* **TASK TO CARRY OUT**:
Search the records for the word "Authorization". Copy every line where it appears.

* **GIVEN RECORDS**:
(* ===== verification/Store.v ===== *)
(** The checkpoint store (durable-execution/src/store.rs): what the host
    relies on, as a specification of one compare-and-swap; and the in-memory
    store (in_memory.rs), which implements it, faults included. *)

From S2P Require Import Prelude Types Identity Checkpoint.

Set Default Goal Selector "!".

(** [StorageRevision] wraps a nonempty provider token. *)
Abbreviation StorageRevision := string (only parsing).

Inductive StoreErrorKind := Authorization | Unavailable | Timeout | MalformedResponse | OtherError.
#[export] Instance StoreErrorKind_eq_dec : EqDecision StoreErrorKind.
Proof. solve_decision. Defined.

Definition store_error_kind_to_string (k : StoreErrorKind) : string :=
  match k with
  | Authorization => "authorization"
  | Unavailable => "unavailable or transport"
  | Timeout => "timeout"
  | MalformedResponse => "malformed response"
  | OtherError => "other"
  end.

Record StoreError := mkStoreError { se_kind : StoreErrorKind; se_description : string }.
#[export] Instance StoreError_eq_dec : EqDecision StoreError.
Proof. solve_decision. Defined.

Definition storage_revision_new (value : string) : result StoreError StorageRevision :=
  reject_if (bool_decide (value = ""))
    (mkStoreError MalformedResponse "checkpoint storage returned an empty revision token");;
  Ok value.

Record StoredCheckpoint := mkStoredCheckpoint {
  sc_revision : StorageRevision;
  sc_checkpoint : CheckpointEnvelope;
}.

Inductive CasOutcome := Accepted (r : StorageRevision) | Conflict | OutcomeUnknown.

(** ** The contract of [CheckpointStore]

    A provider is a state with what it stores for each execution and the
    revisions it ever handed out for it. *)

Class CheckpointStore (S : Type) := {
  stored : S → ExecutionId → option StoredCheckpoint;
  used : S → ExecutionId → StorageRevision → Prop;
  load : ExecutionId → S → result StoreError (option StoredCheckpoint) * S;
  compare_and_swap : ExecutionId → option StorageRevision → CheckpointEnvelope → S →
    result StoreError CasOutcome * S;
}.

Section contract.
  Context {S : Type} {Store : CheckpointStore S}.

(** Nothing a load or a refused compare-and-swap does is visible. *)
Definition same_contents (s s' : S) : Prop :=
  (∀ e, stored s' e = stored s e) ∧ (∀ e r, used s e r → used s' e r).

(** The compare-and-swap was applied, with revision [r]. *)
Definition applied (e : ExecutionId) (expected : option StorageRevision) (cp : CheckpointEnvelope)
    (s s' : S) (r : StorageRevision) : Prop :=
  sc_revision <$> stored s e = expected ∧ ¬ used s e r ∧
  stored s' e = Some (mkStoredCheckpoint r cp) ∧ (∀ e', e' ≠ e → stored s' e' = stored s e') ∧
  used s' e r ∧ (∀ e' r', used s e' r' → used s' e' r').

(** [Accepted] means applied; [OutcomeUnknown] may hide either; an error or a
    conflict means not applied. *)
Definition cas_contract (e : ExecutionId) (expected : option StorageRevision) (cp : CheckpointEnvelope)
    (s : S) (o : result StoreError CasOutcome) (s' : S) : Prop :=
  match o with
  | Ok (Accepted r) => applied e expected cp s s' r
  | Ok OutcomeUnknown => same_contents s s' ∨ ∃ r, applied e expected cp s s' r
  | Ok Conflict | Err _ => same_contents s s'
  end.
End contract.

(** The laws of a provider, on the states it can reach. *)
Class CheckpointStoreLaws (S : Type) `{!CheckpointStore S} := {
  store_inv : S → Prop;
  stored_used s e c : store_inv s → stored s e = Some c → used s e (sc_revision c);
  load_inv e s : store_inv s → store_inv (load e s).2;
  load_same e s : store_inv s → same_contents s (load e s).2;
  load_stored e s o : store_inv s → (load e s).1 = Ok o → o = stored s e;
  cas_inv e x cp s : store_inv s → store_inv (compare_and_swap e x cp s).2;
  cas_lawful e x cp s : store_inv s →
    cas_contract e x cp s (compare_and_swap e x cp s).1 (compare_and_swap e x cp s).2;
}.

(** ** The in-memory store *)

Module InMemory.

Inductive InMemoryFault :=
| FailBeforeRequest (k : StoreErrorKind)
| ConflictWithoutApply
| OutcomeUnknownWithoutApply
| OutcomeUnknownAfterApply.

#[export] Instance byte_countable : Countable Byte.byte.
Proof. apply (inj_countable Byte.to_N Byte.of_N). intros b. apply Byte.of_to_N. Defined.

Record State := mkState {
  checkpoints : gmap ExecutionId StoredCheckpoint;
  next_cas_fault : option InMemoryFault;
  matching_cas_before_fault : nat;
  next_load_error : option StoreError;
  revision_counter : Z;
}.
#[export] Instance eta_State : Settable State :=
  {| eta_record r := mkState (checkpoints r) (next_cas_fault r) (matching_cas_before_fault r)
       (next_load_error r) (revision_counter r) |}.

Definition new : State := mkState ∅ None 0 None 0.

Definition fail_compare_and_swap_after (n : nat) (fault : InMemoryFault) (s : State) : State :=
  s <| matching_cas_before_fault := n |> <| next_cas_fault := Some fault |>.
Definition fail_next_compare_and_swap (fault : InMemoryFault) (s : State) : State :=
  fail_compare_and_swap_after 0 fault s.
Definition fail_next_load (e : StoreError) (s : State) : State := s <| next_load_error := Some e |>.

Definition load (e : ExecutionId) (s : State) : result StoreError (option StoredCheckpoint) * State :=
  match next_load_error s with
  | Some err => (Err err, s <| next_load_error := None |>)
  | None => (Ok (checkpoints s !! e), s)
  end.

(** [{:016x}] of a [u64]. *)
Fixpoint hex_digits (k : nat) (n : N) : string :=
  match k with
  | O => ""
  | S k => hex_digits k (n / 16) +:+ String (hex_digit (n mod 16)) ""
  end.

Definition render_revision (counter : Z) : StorageRevision := "memory-revision-" +:+ hex_digits 16 (Z.to_N counter).

Definition take_fault (s : State) : option InMemoryFault * State :=
  match matching_cas_before_fault s with
  | O => (next_cas_fault s, s <| next_cas_fault := None |>)
  | S n => (None, s <| matching_cas_before_fault := n |>)
  end.

Definition apply_cas (e : ExecutionId) (cp : CheckpointEnvelope) (s : State) :
    result StoreError StorageRevision * State :=
  match u64_checked_add (revision_counter s) 1 with
  | None => (Err (mkStoreError OtherError "in-memory checkpoint revision counter exhausted"), s)
  | Some n =>
      let r := render_revision n in
      (Ok r, s <| revision_counter := n |> <| checkpoints ::= <[e := mkStoredCheckpoint r cp]> |>)
  end.

Definition compare_and_swap (e : ExecutionId) (expected : option StorageRevision)
    (cp : CheckpointEnvelope) (s : State) : result StoreError CasOutcome * State :=
  if decide (sc_revision <$> checkpoints s !! e ≠ expected) then (Ok Conflict, s)
  else
    let '(fault, s) := take_fault s in
    match fault with
    | Some (FailBeforeRequest k) =>
        (Err (mkStoreError k "in-memory fault injected before compare-and-swap request"), s)
    | Some ConflictWithoutApply => (Ok Conflict, s)
    | Some OutcomeUnknownWithoutApply => (Ok OutcomeUnknown, s)
    | Some OutcomeUnknownAfterApply =>
        let '(r, s) := apply_cas e cp s in
        (match r with Ok _ => Ok OutcomeUnknown | Err err => Err err end, s)
    | None =>
        let '(r, s) := apply_cas e cp s in
        (match r with Ok r => Ok (Accepted r) | Err err => Err err end, s)
    end.

#[export] Instance store : CheckpointStore State := {
  stored s e := checkpoints s !! e;
  used s e r := ∃ n, 0 < n ≤ revision_counter s ∧ r = render_revision n;
  Store.load := load;
  Store.compare_and_swap := compare_and_swap;
}.

(** ** The implementation keeps the contract *)

(** Every stored revision was handed out, and the counter never wrapped. *)
Definition wf (s : State) : Prop :=
  0 ≤ revision_counter s ≤ u64_max ∧
  ∀ e c, checkpoints s !! e = Some c → ∃ n, 0 < n ≤ revision_counter s ∧ sc_revision c = render_revision n.

Lemma string_snoc_inj (a b : string) (c d : Ascii.ascii) :
  a +:+ String c "" = b +:+ String d "" → a = b ∧ c = d.
Proof.
  intros Heq%(f_equal String.list_ascii_of_string). rewrite !list_ascii_app in Heq.
  apply app_inj_tail in Heq as [Heq ->]. split; [|done].
  by rewrite <-(String.string_of_list_ascii_of_string a), <-(String.string_of_list_ascii_of_string b), Heq.
Qed.

Lemma hex_digits_inj k : ∀ n m : N,
  (n < 16 ^ N.of_nat k)%N → (m < 16 ^ N.of_nat k)%N → hex_digits k n = hex_digits k m → n = m.
Proof.
  induction k as [|k IH]; intros n m Hn Hm; [simpl in *; lia|].
  rewrite Nat2N.inj_succ, N.pow_succ_r' in Hn, Hm. simpl. intros [Hq Hr]%string_snoc_inj.
  apply hex_digit_inj in Hr; [|by apply N.mod_lt..].
  apply IH in Hq; [|apply N.Div0.div_lt_upper_bound; lia..].
  rewrite (N.div_mod n 16), (N.div_mod m 16) by done. congruence.
Qed.

Lemma render_revision_inj a b :
  0 ≤ a ≤ u64_max → 0 ≤ b ≤ u64_max → render_revision a = render_revision b → a = b.
Proof.
  unfold render_revision, u64_max. intros Ha Hb Heq%(inj (String.append _)).
  assert (Z.to_N a = Z.to_N b); [|lia]. apply (hex_digits_inj 16) in Heq; [done| |];
    change (16 ^ N.of_nat 16)%N with 18446744073709551616%N; lia.
Qed.

Lemma take_fault_frame s f s' :
  take_fault s = (f, s') → checkpoints s' = checkpoints s ∧ revision_counter s' = revision_counter s.
Proof. unfold take_fault. destruct (matching_cas_before_fault s); intros; by simplify_eq/=. Qed.

Lemma frame_same s s' :
  checkpoints s' = checkpoints s → revision_counter s' = revision_counter s → same_contents s s'.
Proof. intros Hc Hr. split; intros; simpl; by rewrite ?Hc, ?Hr. Qed.

Lemma frame_wf s s' :
  checkpoints s' = checkpoints s → revision_counter s' = revision_counter s → wf s → wf s'.
Proof. unfold wf. by intros -> ->. Qed.

Lemma apply_cas_spec e x cp s r s' :
  wf s → sc_revision <$> checkpoints s !! e = x → apply_cas e cp s = (r, s') →
  wf s' ∧ match r with Ok r => applied e x cp s s' r | Err _ => s' = s end.
Proof.
  unfold apply_cas, u64_checked_add. intros [Hc Hs] Hx. case_decide as Hmax; intros; simplify_eq/=; [|done].
  split.
  - split; simpl; [lia|]. intros e' c. rewrite lookup_insert. case_decide; intros; simplify_eq/=.
    + eexists. split; [|done]. lia.
    + destruct (Hs e' c) as (n & ? & ?); [done|]. exists n. split; [lia|done].
  - split_and!; simpl; [done| | | | |].
    + intros (n & Hn & Heq%render_revision_inj); lia.
    + by rewrite lookup_insert_eq.
    + intros e' He. by rewrite lookup_insert_ne.
    + exists (revision_counter s + 1). split; [lia|done].
    + intros e' r (n & ? & ->). exists n. split; [lia|done].
Qed.

Lemma cas_spec e x cp s o s' :
  wf s → compare_and_swap e x cp s = (o, s') → wf s' ∧ cas_contract e x cp s o s'.
Proof.
  intros Hwf. unfold compare_and_swap. case_decide as Hx.
  { intros. simplify_eq. split; [done|]. by apply frame_same. }
  destruct (take_fault s) as [f s1] eqn:Hf.
  apply take_fault_frame in Hf as [Hc Hr].
  assert (wf s1) as Hwf1 by (by eapply frame_wf).
  assert (same_contents s s1) as Hs1 by (by apply frame_same).
  assert (∀ r s2, apply_cas e cp s1 = (r, s2) → wf s2 ∧
    match r with Ok r => applied e x cp s s2 r | Err _ => same_contents s s2 end) as Happ.
  { intros r s2 Happ. apply (apply_cas_spec e x) in Happ as [Hwf2 Happ]; [|done|by rewrite Hc].
    split; [done|]. destruct r; [|by subst].
    unfold applied in *. simpl in *. by rewrite Hc, Hr in Happ. }
  destruct f as [[]|]; try (intros; simplify_eq; by split; [|auto]).
  all: destruct (apply_cas e cp s1) as [[r|err] s2] eqn:Ha; intros; simplify_eq;
    destruct (Happ _ _ eq_refl); (split; [done|]); simpl; eauto.
Qed.

Lemma load_spec e s o s' :
  load e s = (o, s') →
  checkpoints s' = checkpoints s ∧ revision_counter s' = revision_counter s ∧
  ∀ c, o = Ok c → c = checkpoints s !! e.
Proof. unfold load. destruct (next_load_error s); intros; simplify_eq/=; naive_solver. Qed.

#[export] Instance laws : CheckpointStoreLaws State.
Proof.
  refine {| store_inv := wf |}.
  - intros s e c [_ Hs] (n & ? & ->)%Hs. by exists n.
  - intros e s Hwf. simpl. destruct (load e s) as [o s'] eqn:H. apply load_spec in H as (? & ? & _).
    by eapply frame_wf.
  - intros e s _. simpl. destruct (load e s) as [o s'] eqn:H. apply load_spec in H as (? & ? & _).
    by apply frame_same.
  - intros e s o _. simpl. destruct (load e s) as [o' s'] eqn:H. apply load_spec in H as (_ & _ & H).
    apply H.
  - intros e x cp s Hwf. simpl. destruct (compare_and_swap e x cp s) as [o s'] eqn:H. apply cas_spec in H; [|exact Hwf]. apply H.
  - intros e x cp s Hwf. simpl. destruct (compare_and_swap e x cp s) as [o s'] eqn:H. apply cas_spec in H; [|exact Hwf]. apply H.
Defined.

Inductive reachable : State → Prop :=
| reach_new : reachable new
| reach_fault n fault s : reachable s → reachable (fail_compare_and_swap_after n fault s)
| reach_load_error err s : reachable s → reachable (fail_next_load err s)
| reach_load e s : reachable s → reachable (load e s).2
| reach_cas e x cp s : reachable s → reachable (compare_and_swap e x cp s).2.

Lemma reachable_wf s : reachable s → wf s.
Proof.
  induction 1 as [|n f s H IH|err s H IH|e s H IH|e x cp s H IH].
  - split; [unfold u64_max; simpl; lia|done].
  - done.
  - done.
  - exact (load_inv e s IH).
  - exact (cas_inv e x cp s IH).
Qed.
(** Refinement of the store contract by the in-memory store: from a new
    store, whatever faults are injected and whatever loads and
    compare-and-swaps ran before, a compare-and-swap keeps the contract the
    host relies on. It is applied only against the revision currently stored,
    under a revision that execution never had, so a stale revision never
    matches again; [Accepted] means applied, an outcome reported unknown may
    hide either, and an error or a conflict leaves what is stored as it was.
    When no fault is pending the outcome is [Accepted] exactly when the
    expected revision is the stored one, until the revision counter runs out. *)
Theorem in_memory_refines_contract s e expected cp (R : reachable s) :
  let '(o, s') := compare_and_swap e expected cp s in
  cas_contract e expected cp s o s' ∧
  (next_cas_fault s = None → revision_counter s < u64_max →
   (∃ r, o = Ok (Accepted r)) ↔ sc_revision <$> checkpoints s !! e = expected).
Proof.
  apply reachable_wf in R. destruct (compare_and_swap e expected cp s) as [o s'] eqn:Hcas.
  split; [by apply cas_spec in Hcas as [_ ?]|]. intros Hf Hc. unfold compare_and_swap in Hcas.
  case_decide as Hx; [simplify_eq; naive_solver|].
  unfold take_fault, apply_cas, u64_checked_add in Hcas.
  destruct (matching_cas_before_fault s); rewrite ?Hf in Hcas; simpl in Hcas;
    (rewrite decide_True in Hcas by lia); simplify_eq; naive_solver.
Qed.

(** Two writers loaded the same checkpoint; the fault applied the first write
    and lost its answer, and the second is refused. *)
Lemma in_memory_refines_contract_witness :
  let cp := mkCheckpointEnvelope 2 [Byte.x01] in
  let e : ExecutionId := [Byte.x07] in
  let s1 := (compare_and_swap e None cp new).2 in
  let s2 := (compare_and_swap e (Some (render_revision 1)) cp
               (fail_next_compare_and_swap OutcomeUnknownAfterApply s1)).2 in
  reachable s2 ∧ (compare_and_swap e (Some (render_revision 1)) cp s2).1 = Ok Conflict ∧
  cas_contract e (Some (render_revision 2)) cp s2 (Ok (Accepted (render_revision 3)))
    (compare_and_swap e (Some (render_revision 2)) cp s2).2.
Proof.
  intros cp e s1 s2.
  assert (reachable s2) as R.
  { apply (reach_cas e (Some (render_revision 1)) cp), (reach_fault 0), (reach_cas e None cp), reach_new. }
  split; [exact R|]. split; [vm_compute; reflexivity|].
  exact (proj1 (in_memory_refines_contract s2 e (Some (render_revision 2)) cp R)).
Defined.
End InMemory.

* **THE COMPLETED TASK**:
Inductive StoreErrorKind := Authorization | Unavailable | Timeout | MalformedResponse | OtherError.
  | Authorization => "authorization"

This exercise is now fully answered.